A situação é paradoxal. Por um lado, a corte eleitoral tem se mostrado à vontade para atuar num terreno que deveria ser prerrogativa do Legislativo. Não raro essas intervenções criadoras de norma geram insegurança. Qual será, por exemplo, a conseqüência prática da resposta à consulta do ex-PFL (hoje Democratas) se a Carta não elenca, entre os casos passíveis de cassação (art. 55), a desfiliação do partido?
Por outro lado, tais intervenções da Justiça ocorrem porque o Congresso se omite, há mais de uma década, da tarefa de modernizar as instituições da representatividade popular. Os termos da fidelidade partidária -um anseio da sociedade, que abomina o troca-troca entre legendas- deveriam estar esclarecidos nos códigos há muito tempo.
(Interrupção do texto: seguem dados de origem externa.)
Fixpoint result_mask_loop (op : bytes) (r : Z) : Z :=
  match op with
  | [] => r
  | c :: op' =>
      if c =? chr "<" then result_mask_loop op' (Z.lor r APK_VERSION_LESS)
      else if c =? chr ">" then result_mask_loop op' (Z.lor r APK_VERSION_GREATER)
      else if c =? chr "=" then result_mask_loop op' (Z.lor r APK_VERSION_EQUAL)
      else if c =? chr "~" then
        result_mask_loop op' (Z.lor r (Z.lor APK_VERSION_FUZZY APK_VERSION_EQUAL))
      else 0
  end.

Definition apk_version_result_mask_blob (op : bytes) : Z := result_mask_loop op 0.
Definition apk_version_result_mask (op : bytes) : Z := apk_version_result_mask_blob (cstr_prefix op).

(** The loops of validation and comparison; [None] when the fuel runs out, which
    the lemmas below exclude for fuel above the length of the string. *)
Fixpoint validate_loop (fuel : nat) (t : token_state) (b : bytes) : option Z :=
  if token t <? TOKEN_END then
    match fuel with
    | O => None
    | S fuel => let '(t', b') := token_next t b in validate_loop fuel t' b'
    end
  else Some (token t).

(** The value of an uninitialised [struct token_state]: no field is read before
    it is assigned. *)
Definition token_garbage : token_state := mk_token 0 0 0 [].

Definition apk_version_validate_opt (ver : blob) : option bool :=
  let '(t, b) := token_first token_garbage (bdata ver) in
  (fun k => k =? TOKEN_END) <$> validate_loop (S (length (bdata ver))) t b.

Definition apk_version_validate (ver : blob) : bool :=
  default false (apk_version_validate_opt ver).

(** What [apk_version_compare_fuzzy] returns once its loop has ended. *)
Definition compare_end (ta tb : token_state) (fuzzy : bool) : Z :=
  if token ta =? token tb then APK_VERSION_EQUAL
  else if (token tb =? TOKEN_END) && fuzzy then APK_VERSION_EQUAL
  else if (token ta =? TOKEN_SUFFIX) && (suffix ta <? SUFFIX_NONE) then APK_VERSION_LESS
  else if (token tb =? TOKEN_SUFFIX) && (suffix tb <? SUFFIX_NONE) then APK_VERSION_GREATER
  else if token tb <? token ta then APK_VERSION_LESS
  else if token ta <? token tb then APK_VERSION_GREATER
  else APK_VERSION_EQUAL.

Fixpoint compare_loop (fuel : nat) (ta : token_state) (a : bytes) (tb : token_state) (b : bytes)
    (fuzzy : bool) : option Z :=
  if (token ta =? token tb) && (token ta <? TOKEN_END) then
    let r := token_cmp ta tb in
    if negb (r =? APK_VERSION_EQUAL) then Some r
    else
      match fuel with
      | O => None
      | S fuel =>
          let '(ta', a') := token_next ta a in
          let '(tb', b') := token_next tb b in
          compare_loop fuel ta' a' tb' b' fuzzy
      end
  else Some (compare_end ta tb fuzzy).

Definition compare_fuzzy_opt (a b : blob) (fuzzy : bool) : option Z :=
  match a, b with
  | None, None => Some APK_VERSION_EQUAL
  | None, _ | _, None =>
      Some (Z.lor APK_VERSION_EQUAL (Z.lor APK_VERSION_GREATER APK_VERSION_LESS))
  | Some a, Some b =>
      let '(ta, a') := token_first token_garbage a in
      let '(tb, b') := token_first token_garbage b in
      compare_loop (S (length a)) ta a' tb b' fuzzy
  end.

Definition apk_version_compare_fuzzy (a b : blob) (fuzzy : bool) : Z :=
  default APK_VERSION_UNKNOWN (compare_fuzzy_opt a b fuzzy).

Definition apk_version_compare (a b : blob) : Z := apk_version_compare_fuzzy a b false.

Definition apk_version_match (a : blob) (op : Z) (b : blob) : bool :=
  let ok :=
    (Z.land op APK_DEPMASK_ANY =? APK_DEPMASK_ANY)
    || testmask (apk_version_compare_fuzzy a b (testmask op APK_VERSION_FUZZY)) op in
  if testmask op APK_VERSION_CONFLICT then negb ok else ok.

(** ** The tokenizer *)

(** Evaluates comparisons of token constants in goal and context. *)
Ltac unfold_tokens :=
  unfold TOKEN_INITIAL_DIGIT, TOKEN_DIGIT, TOKEN_LETTER, TOKEN_SUFFIX, TOKEN_SUFFIX_NO,
    TOKEN_COMMIT_HASH, TOKEN_REVISION_NO, TOKEN_END, TOKEN_INVALID in *.

Lemma dx_digit c : (c =? 0) || (10 <=? dx c) = negb (is_digit c).
Proof.
  destruct (decide (0 <= c < 256)) as [Hc|Hc].
  - apply Bool.eqb_prop. by apply (check_range 256
      (fun c => Bool.eqb ((c =? 0) || (10 <=? dx c)) (negb (is_digit c))) c Hc).
  - assert (dx c = 0xff) as ->.
    { unfold dx. destruct (decide (c < 0)) as [Hn|].
      - by assert (Z.to_nat c = 0%nat) as -> by lia.
      - apply nth_overflow. replace (length digitdecode) with 256%nat by done. lia. }
    unfold is_digit. lia.
Qed.

Definition not_digit (c : Z) : bool := negb (is_digit c).

(** The value of a string of digits, modulo [2^64]. *)
Definition digits_value (d : bytes) : Z := fst (pull_uint_loop d 10 0).

Lemma pull_uint_split b v :
  let '(_, d, r) := spn_loop not_digit b in
  pull_uint_loop b 10 v = (fst (pull_uint_loop d 10 v), r).
Proof.
  revert v. induction b as [|c b IH]; intros v; simpl; [done |].
  pose proof (dx_digit c) as Hc. unfold not_digit at 1.
  destruct (is_digit c); simpl in *.
  - apply orb_false_iff in Hc as [H1 H2]. rewrite H1, H2.
    specialize (IH (u64 (u64 (v * 10) + dx c))).
    destruct (spn_loop not_digit b) as [[ret d] r]. simpl. by rewrite H1, H2.
  - apply orb_true_iff in Hc. destruct (c =? 0); [done |].
    destruct Hc as [|Hc]; [done |]. by rewrite Hc.
Qed.

Lemma token_parse_digits_spec t b :
  token_parse_digits t b =
  let '(_, d, r) := spn_loop not_digit b in
  (mk_token (if (length d =? 0)%nat then TOKEN_INVALID else token t)
     (suffix t) (digits_value d) d, r).
Proof.
  unfold token_parse_digits. pose proof (pull_uint_split b 0) as H.
  destruct (spn_loop not_digit b) as [[ret d] r] eqn:E. rewrite H.
  apply spn_loop_spec in E as (-> & _ & _ & _). unfold consumed.
  rewrite length_app, Nat.add_sub, take_app_length. done.
Qed.

Lemma pull_uint_nonneg b v : 0 <= v -> 0 <= fst (pull_uint_loop b 10 v).
Proof.
  revert v. induction b as [|c b IH]; intros v Hv; simpl; [done |].
  repeat case_if; simpl; [done | done |]. apply IH. apply u64_range.
Qed.

(** A token as the tokenizer leaves it. *)
Record token_wf (t : token_state) : Prop := {
  wf_token : 0 <= token t <= TOKEN_INVALID;
  wf_digit : token t = TOKEN_DIGIT -> exists c v, value t = c :: v /\ is_digit c = true;
  wf_number : 0 <= number t;
}.

Lemma token_parse_digits_wf t b :
  0 <= token t <= TOKEN_INVALID ->
  token_wf (fst (token_parse_digits t b)).
Proof.
  intros Ht. rewrite token_parse_digits_spec.
  destruct (spn_loop not_digit b) as [[ret d] r] eqn:E.
  apply spn_loop_spec in E as (-> & Hd & _ & _). split; simpl.
  - case_if; unfold_tokens; lia.
  - destruct d as [|c d]; simpl; [done |]. intros _. exists c, d. split; [done |].
    apply Forall_cons in Hd as [Hc _]. unfold not_digit in Hc. by bool_prop.
  - apply pull_uint_nonneg. lia.
Qed.

Lemma token_parse_digits_length t b t' b' :
  token_parse_digits t b = (t', b') -> token t' < TOKEN_END -> (length b' < length b)%nat.
Proof.
  rewrite token_parse_digits_spec. destruct (spn_loop not_digit b) as [[ret d] r] eqn:E.
  apply spn_loop_spec in E as (-> & _ & _ & _). intros [= <- <-]. simpl.
  destruct d; simpl; [done |]. rewrite length_app. lia.
Qed.

Lemma pull_match_dash_r c b :
  apk_blob_pull_blob_match (Some (c :: b)) (lit "-r") =
  match b with
  | c' :: r => if (c =? chr "-") && (c' =? chr "r") then (true, Some r) else (false, Some (c :: b))
  | [] => (false, Some (c :: b))
  end.
Proof.
  destruct b as [|c' r]; [done |]. unfold apk_blob_pull_blob_match. simpl.
  rewrite ?take_0, ?drop_0. destruct (c =? 45); simpl; [| by destruct (c <? 45)].
  destruct (c' =? 114); simpl; [done | by destruct (c' <? 114)].
Qed.

Lemma token_first_wf t b : token_wf (fst (token_first t b)).
Proof. apply token_parse_digits_wf. simpl. unfold_tokens. lia. Qed.

Lemma set_token_wf t k :
  0 <= number t -> 0 <= k <= TOKEN_INVALID -> k <> TOKEN_DIGIT -> token_wf (set_token t k).
Proof. by split. Qed.

(** What [token_next] yields: a well-formed token, and less input unless it ends
    the version. *)
Lemma token_next_spec t b :
  token_wf t ->
  token_wf (fst (token_next t b)) /\
  (token (fst (token_next t b)) < TOKEN_END -> (length (snd (token_next t b)) < length b)%nat).
Proof.
  intros [Ht Hd Hn]. destruct b as [|c b]; simpl.
  { split; [| done]. by apply set_token_wf. }
  assert (forall r : bytes, token_wf (fst (set_token t TOKEN_INVALID, r)) /\
    (TOKEN_INVALID < TOKEN_END -> (length r < S (length b))%nat)) as Hinv.
  { intros r. split; [by apply set_token_wf | done]. }
  assert (forall k r, 0 <= k <= TOKEN_INVALID -> (length r <= S (length b))%nat ->
    token_wf (fst (token_parse_digits (set_token t k) r)) /\
    (token (fst (token_parse_digits (set_token t k) r)) < TOKEN_END ->
     (length (snd (token_parse_digits (set_token t k) r)) < S (length b))%nat)) as Hdig.
  { intros k r Hk Hl. split; [by apply token_parse_digits_wf |].
    destruct (token_parse_digits (set_token t k) r) as [t' b'] eqn:E. intros Hlt.
    pose proof (token_parse_digits_length _ _ _ _ E Hlt). simpl in *. lia. }
  assert (forall p, (let '(_, v, r) := spn_loop p b in (length r <= length b)%nat)) as Hspn.
  { intros p. destruct (spn_loop p b) as [[ret v] r] eqn:E.
    apply spn_loop_spec in E as (-> & _). rewrite length_app. lia. }
  rewrite pull_match_dash_r. unfold apk_blob_spn.
  pose proof (Hspn (fun ch => negb (ctype_has APK_CTYPE_VERSION_SUFFIX ch))) as Hs1.
  pose proof (Hspn (fun ch => negb (ctype_has APK_CTYPE_HEXDIGIT ch))) as Hs2.
  repeat case_match; simplify_eq/=; try done;
    try (by apply Hinv); try (apply Hdig; unfold_tokens; simpl; lia);
    (split; [split; simpl; [unfold_tokens; lia | by unfold_tokens | done] | unfold_tokens; lia]).
Qed.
Agora o tempo da protelação terminou. Os políticos terão de decidir, e escrever em lei, se entregam o mandato ao partido ou se encontram alguma outra maneira de inibir a infidelidade. A primeira opção, apesar de receber bom respaldo na opinião pública, possui o inconveniente de transferir poder em demasia às cúpulas partidárias -e virtualmente suprimir a liberdade do parlamentar.
Conceder a dirigentes partidários a faculdade de cassar o mandato de políticos que foram eleitos num sistema nominal é dar margem a distorções na representatividade popular tão grandes como as que ocorrem hoje, apenas com sinal trocado. Corre-se o risco, ademais, de reduzir a atividade legislativa a um mero jogo de lideranças, o que interessa aos governantes de turno.
Um meio engenhoso de satisfazer à demanda por coerência na política, mas sem despojar o congressista de autonomia, é estender o prazo mínimo de filiação partidária para que um cidadão possa candidatar-se. Aprovado pelo Senado há seis anos, um projeto do então senador Jorge Bornhausen -que, curiosamente, também é o autor da consulta respondida na terça pelo TSE- aumenta esse período de carência de um para quatro anos antes da data do pleito.
No caso de um deputado, por exemplo, o custo de trocar de legenda para desfrutar das benesses governistas seria abrir mão da reeleição. Trata-se de mecanismo com alto potencial de inibir o vaivém entre legendas, que aumenta o poder da direção partidária, mas preserva -garantindo o mandato ao parlamentar- o direito à discordância.
Os deputados federais, que por interesse próprio deixaram de apreciar esse e outros projetos de fidelidade, têm a palavra.